● Problem
Lines from the first one down to the one containing "mk_globals b (IDMAC_ERROR_FLAG" in the data below are the only ones needed; please return them exactly, both ends included.
•••••
(* ===== verification/Irq.v ===== *)
(** * Interrupt handler and completion snapshot

    [IdmacCompletion] and [SdMmc::dma_irq_handler] of [sdmmc.rs], and the task-level accesses of
    the driver.  The handler runs to completion on the CPU that took the interrupt; before
    every access of a task to a register, to shared memory, to a clock or to a static variable,
    the platform decides whether the interrupt is delivered there ([poll_irq]), so a run of the
    driver is a run under an arbitrary interleaving with its handler. *)

From S2P Require Import Prelude Bitfield Regs CardStatus Command Dma Machine.

(** ** [IdmacCompletion] *)

Definition completion_new : IdmacCompletion := mk_completion 0 0 0 0.

(** [IdmacCompletion::record_irq], called by the handler. *)
Definition record_irq (rintsts idsts : Z) (c : IdmacCompletion) : IdmacCompletion :=
  if generation c =? 0 then c
  else mk_completion (generation c) (generation c)
         (Z.lor (rintsts_bits c) rintsts) (Z.lor (idsts_bits c) idsts).

(** Updates of single fields. *)
Definition set_completion (f : IdmacCompletion -> IdmacCompletion) (g : Globals) : Globals :=
  mk_globals (IDMAC_DONE_FLAG g) (IDMAC_ERROR_FLAG g) (IDMAC_START_LOGGED g) (SDMMC_REGS_BASE g)
    (f (IDMAC_COMPLETION g)) (ASYNC_WRITE_BUSY_SEQUENCE g) (wait_queue_notified g).
Definition set_done_flag (b : bool) (g : Globals) : Globals :=
  mk_globals b (IDMAC_ERROR_FLAG g) (IDMAC_START_LOGGED g) (SDMMC_REGS_BASE g)
    (IDMAC_COMPLETION g) (ASYNC_WRITE_BUSY_SEQUENCE g) (wait_queue_notified g).
Definition set_error_flag (b : bool) (g : Globals) : Globals :=
  mk_globals (IDMAC_DONE_FLAG g) b (IDMAC_START_LOGGED g) (SDMMC_REGS_BASE g)
    (IDMAC_COMPLETION g) (ASYNC_WRITE_BUSY_SEQUENCE g) (wait_queue_notified g).
Definition set_start_logged (b : bool) (g : Globals) : Globals :=
  mk_globals (IDMAC_DONE_FLAG g) (IDMAC_ERROR_FLAG g) b (SDMMC_REGS_BASE g)
    (IDMAC_COMPLETION g) (ASYNC_WRITE_BUSY_SEQUENCE g) (wait_queue_notified g).
Definition set_regs_base (base : Z) (g : Globals) : Globals :=
  mk_globals (IDMAC_DONE_FLAG g) (IDMAC_ERROR_FLAG g) (IDMAC_START_LOGGED g) base
    (IDMAC_COMPLETION g) (ASYNC_WRITE_BUSY_SEQUENCE g) (wait_queue_notified g).
Definition set_busy_sequence (n : Z) (g : Globals) : Globals :=
  mk_globals (IDMAC_DONE_FLAG g) (IDMAC_ERROR_FLAG g) (IDMAC_START_LOGGED g) (SDMMC_REGS_BASE g)
    (IDMAC_COMPLETION g) n (wait_queue_notified g).
Definition add_notification (g : Globals) : Globals :=
  mk_globals (IDMAC_DONE_FLAG g) (IDMAC_ERROR_FLAG g) (IDMAC_START_LOGGED g) (SDMMC_REGS_BASE g)
    (IDMAC_COMPLETION g) (ASYNC_WRITE_BUSY_SEQUENCE g) (wait_queue_notified g + 1).

(** ** The handler's decisions *)

Section decisions.
Context {BF : BitfieldStruct}.

(** [idsts.ais() || idsts.nis() || ...]: some IDMAC status bit is set. *)
Definition idsts_pending (idsts : Z) : bool :=
  bit IdSts "ais" idsts || bit IdSts "nis" idsts || bit IdSts "ces" idsts
  || bit IdSts "du" idsts || bit IdSts "fbe" idsts || bit IdSts "ri" idsts || bit IdSts "ti" idsts.

Definition irq_idmac_error (rintsts idsts : Z) : bool :=
  bit IdSts "ais" idsts || bit IdSts "ces" idsts || bit IdSts "du" idsts
  || bit IdSts "fbe" idsts || rintsts_error rintsts.

Definition irq_transfer_done (rintsts idsts : Z) : bool :=
  bit IdSts "ri" idsts || bit IdSts "ti" idsts || bit RIntSts "data_transfer_over" rintsts.

Definition irq_transfer_event (rintsts idsts : Z) : bool :=
  irq_transfer_done rintsts idsts || bit RIntSts "auto_command_done" rintsts.

Definition irq_should_notify (rintsts idsts : Z) : bool :=
  irq_transfer_event rintsts idsts || irq_idmac_error rintsts idsts.

(** The condition under which the handler acknowledges RINTSTS bits. *)
Definition irq_clears_rintsts (rintsts idsts : Z) : bool :=
  irq_transfer_event rintsts idsts || irq_idmac_error rintsts idsts
  || bit RIntSts "receive_fifo_data_request" rintsts
  || bit RIntSts "transmit_fifo_data_request" rintsts.

(** Copy one flag of [src] into [dst]. *)
Definition copy_flag (src : Z) (name : string) (dst : Z) : Z :=
  with_bit RIntSts name (bit RIntSts name src) dst.

(** The bits the handler acknowledges, in the order the source sets them. *)
Definition irq_cleared_flags : list string :=
  ["end_bit_error"; "auto_command_done"; "start_bit_error"; "hardware_locked_write";
   "fifo_under_over_run"; "host_timeout"; "data_read_timeout"; "response_timeout";
   "data_crc_error"; "response_crc_error"; "response_error"; "data_transfer_over";
   "receive_fifo_data_request"; "transmit_fifo_data_request"]%string.

Definition irq_clear_rintsts (rintsts : Z) : Z :=
  foldl (fun w name => copy_flag rintsts name w) (bf_new RIntSts) irq_cleared_flags.

End decisions.

(** ** The handler *)

Section handler.
Context {HW : Type} {P : Platform HW} {BF : BitfieldStruct}.
Local Notation M := (machine HW).

(** [SdMmc::dma_irq_handler]. *)
Definition dma_irq_handler : M () :=
  regs_base ← get_glob SDMMC_REGS_BASE;
  should_notify ←
    (if negb (regs_base =? 0) then
       rintsts ← raw_read R_rintsts;
       idsts ← raw_read R_idsts;
       (if irq_idmac_error rintsts idsts then set_glob (set_error_flag true) else mret ());;
       (if idsts_pending idsts then raw_write R_idsts idsts else mret ());;
       (if irq_clears_rintsts rintsts idsts
        then raw_write R_rintsts (irq_clear_rintsts rintsts) else mret ());;
       raw_fence;;
       set_glob (set_completion (record_irq rintsts idsts));;
       mret (irq_should_notify rintsts idsts)
     else mret false);
  if (should_notify : bool) then
    set_glob (set_done_flag true);;
    set_glob add_notification;;
    emit EvNotify
  else mret ().

(** ** Task-level accesses *)

(** The interrupt is delivered here if the platform says so. *)
Definition poll_irq : M () :=
  b ← access hw_irq (fun _ => []);
  if (b : bool) then emit EvIrq;; dma_irq_handler else mret ().

Definition task {A} (m : M A) : M A := poll_irq;; m.

Definition read (r : reg) : M Z := task (raw_read r).
Definition write (r : reg) (v : Z) : M () := task (raw_write r v).

(** [VolatilePtr::update]: read, modify, write. *)
Definition update (r : reg) (f : Z -> Z) : M () := v ← read r; write r (f v).

(** [dma_io_fence]. *)
Definition dma_io_fence : M () := task raw_fence.

Definition read_resp : M resp4 :=
  task (access (fun h => let '(v, h') := hw_resp h in
    (Resp (as_u32 (resp0 v)) (as_u32 (resp1 v)) (as_u32 (resp2 v)) (as_u32 (resp3 v)), h'))
    (fun v => [EvResp v])).
Definition fifo_read : M Z :=
  task (access (fun h => let '(v, h') := hw_fifo_read h in (as_u64 v, h')) (fun v => [EvFifoRead v])).
Definition fifo_write (v : Z) : M () :=
  task (access (fun h => ((), hw_fifo_write v h)) (fun _ => [EvFifoWrite v])).
Definition desc_read (addr : Z) : M Z :=
  task (access (fun h => let '(v, h') := hw_desc_read addr h in (as_u32 v, h'))
    (fun v => [EvDescRead addr v])).
Definition desc_write (addr : Z) (d : IdmacDescriptor) : M () :=
  task (access (fun h => ((), hw_desc_write addr d h)) (fun _ => [EvDescWrite addr d])).
Definition mem_read (addr : Z) (n : nat) : M (list Z) :=
  task (access (fun h => (map (fun i => as_u8 (hw_mem_read (addr + Z.of_nat i) h)) (seq 0 n), h))
    (fun _ => [EvMemRead addr n])).
Definition mem_write (addr : Z) (bytes : list Z) : M () :=
  task (access (fun h => ((), hw_mem_write addr bytes h)) (fun _ => [EvMemWrite addr bytes])).
Definition alloc_coherent (l : Layout) : M (option DMAInfo) :=
  task (access (hw_alloc l) (fun i => [EvAlloc l i])).
Definition dealloc_coherent (i : DMAInfo) (l : Layout) : M () :=
  task (access (fun h => ((), hw_dealloc i l h)) (fun _ => [EvFree i l])).
Definition monotonic_time : M Z := task (access hw_monotonic_time (fun t => [EvTime t])).
Definition wall_time : M Z := task (access hw_wall_time (fun t => [EvWallTime t])).
Definition busy_wait (d : Z) : M () :=
  task (access (fun h => ((), hw_busy_wait d h)) (fun _ => [EvBusyWait d])).

(** Atomic access to a static variable. *)
Definition load {A} (f : Globals -> A) : M A := task (get_glob f).
Definition store (f : Globals -> Globals) : M () := task (set_glob f).

(** A suspension point of a future: the executor resumes it or drops it. *)
Definition await_point : M () :=
  b ← task (access hw_await (fun b => [EvAwait b]));
  if (b : bool) then mret () else cancel.

(** Locals with a [Drop] implementation: [handler] runs when [m] is dropped at a suspension
    point inside it. *)
Definition on_cancel {A} (m : M A) (handler : M ()) : M A := fun w =>
  match m w with
  | (Cancelled, w') => (handler;; cancel) w'
  | r => r
  end.

(** The register reads in the arguments of a log macro happen when its level is enabled. *)
Fixpoint read_all (rs : list reg) : M () :=
  match rs with
  | [] => mret ()
  | r :: rest => read r;; read_all rest
  end.
Definition log_reads (l : log_level) (rs : list reg) : M () :=
  if log_enabled l then read_all rs else mret ().

(** [debug_assert!]. *)
Definition debug_assert (b : bool) : M () :=
  if debug_assertions && negb b then panic else mret ().

(** ** Loops *)

(** [while !cond() { if monotonic_time() >= deadline { return false } } true]: the shape of
    the driver's bounded polling loops. *)
Fixpoint poll_until (fuel : nat) (cond : M bool) (deadline : Z) : M bool :=
  match fuel with
  | O => diverge
  | S fuel =>
      c ← cond;
      if (c : bool) then mret true
      else
        t ← monotonic_time;
        if deadline <=? t then mret false else poll_until fuel cond deadline
  end.

(** [while !cond() {}], and [wait_until]. *)
Fixpoint spin_until (fuel : nat) (cond : M bool) : M () :=
  match fuel with
  | O => diverge
  | S fuel => c ← cond; if (c : bool) then mret () else spin_until fuel cond
  end.

(** [IdmacCompletion::begin_transfer]: three stores, then the generation is advanced. *)
Definition begin_transfer : M Z :=
  store (set_completion (fun c => mk_completion (generation c) 0 (rintsts_bits c) (idsts_bits c)));;
  store (set_completion (fun c => mk_completion (generation c) (snapshot_generation c) 0 (idsts_bits c)));;
  store (set_completion (fun c => mk_completion (generation c) (snapshot_generation c) (rintsts_bits c) 0));;
  poll_irq;;
  g ← get_glob (fun g => generation (IDMAC_COMPLETION g));
  set_glob (set_completion (fun c => mk_completion (wrapping_add_usize (generation c) 1)
    (snapshot_generation c) (rintsts_bits c) (idsts_bits c)));;
  mret (wrapping_add_usize g 1).

(** [IdmacCompletion::snapshot_bits]. *)
Definition snapshot_bits (g : Z) : M (option (Z * Z)) :=
  s ← load (fun gl => snapshot_generation (IDMAC_COMPLETION gl));
  if negb (s =? g) then mret None
  else
    rintsts ← load (fun gl => rintsts_bits (IDMAC_COMPLETION gl));
    idsts ← load (fun gl => idsts_bits (IDMAC_COMPLETION gl));
    s' ← load (fun gl => snapshot_generation (IDMAC_COMPLETION gl));
    if s' =? g then mret (Some (rintsts, idsts)) else mret None.

End handler.

#[global] Arguments read_all {HW P BF} rs : simpl never.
•••••
● Written solution
(* ===== verification/Irq.v ===== *)
(** * Interrupt handler and completion snapshot

    [IdmacCompletion] and [SdMmc::dma_irq_handler] of [sdmmc.rs], and the task-level accesses of
    the driver.  The handler runs to completion on the CPU that took the interrupt; before
    every access of a task to a register, to shared memory, to a clock or to a static variable,
    the platform decides whether the interrupt is delivered there ([poll_irq]), so a run of the
    driver is a run under an arbitrary interleaving with its handler. *)

From S2P Require Import Prelude Bitfield Regs CardStatus Command Dma Machine.

(** ** [IdmacCompletion] *)

Definition completion_new : IdmacCompletion := mk_completion 0 0 0 0.

(** [IdmacCompletion::record_irq], called by the handler. *)
Definition record_irq (rintsts idsts : Z) (c : IdmacCompletion) : IdmacCompletion :=
  if generation c =? 0 then c
  else mk_completion (generation c) (generation c)
         (Z.lor (rintsts_bits c) rintsts) (Z.lor (idsts_bits c) idsts).

(** Updates of single fields. *)
Definition set_completion (f : IdmacCompletion -> IdmacCompletion) (g : Globals) : Globals :=
  mk_globals (IDMAC_DONE_FLAG g) (IDMAC_ERROR_FLAG g) (IDMAC_START_LOGGED g) (SDMMC_REGS_BASE g)
    (f (IDMAC_COMPLETION g)) (ASYNC_WRITE_BUSY_SEQUENCE g) (wait_queue_notified g).
Definition set_done_flag (b : bool) (g : Globals) : Globals :=
  mk_globals b (IDMAC_ERROR_FLAG g) (IDMAC_START_LOGGED g) (SDMMC_REGS_BASE g)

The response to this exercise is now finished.